* YOUR ASSIGNMENT *
Go through the entries and set each one down exactly.
------ INPUT RECORDS
(* ===== verification/_CoqProject ===== *)
-Q . S2P
Prelude.v
CLib.v
Machine.v
Kernels.v
FileIO.v
Pipes.v
Terminal.v
Curses.v
TermInfo.v
CursesPrograms.v
Processes.v
Environ.v
ExecPrograms.v
Attributes.v
Directories.v
Descriptors.v
SystemFiles.v
FileTransfer.v
HttpServer.v
SelectServer.v
Chat.v
Inet.v
NetInfo.v
MsgQueue.v
Fifo.v
IpcPrograms.v
Conc.v
Threads.v
ThreadRaces.v
ThreadData.v
Signals.v
Semaphores.v
ShmSetup.v
Devices.v
Tools.v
------------
* YOUR SOLUTION *
(* ===== verification/_CoqProject ===== *)
-Q . S2P
Prelude.v
CLib.v
Machine.v
Kernels.v
FileIO.v
Pipes.v
Terminal.v
Curses.v
TermInfo.v
CursesPrograms.v
Processes.v
Environ.v
ExecPrograms.v
Attributes.v
Directories.v
Descriptors.v
SystemFiles.v
FileTransfer.v
HttpServer.v
SelectServer.v
Chat.v
Inet.v
NetInfo.v
MsgQueue.v
Fifo.v
IpcPrograms.v
Conc.v
Threads.v
ThreadRaces.v
ThreadData.v
Signals.v
Semaphores.v
ShmSetup.v
Devices.v
Tools.v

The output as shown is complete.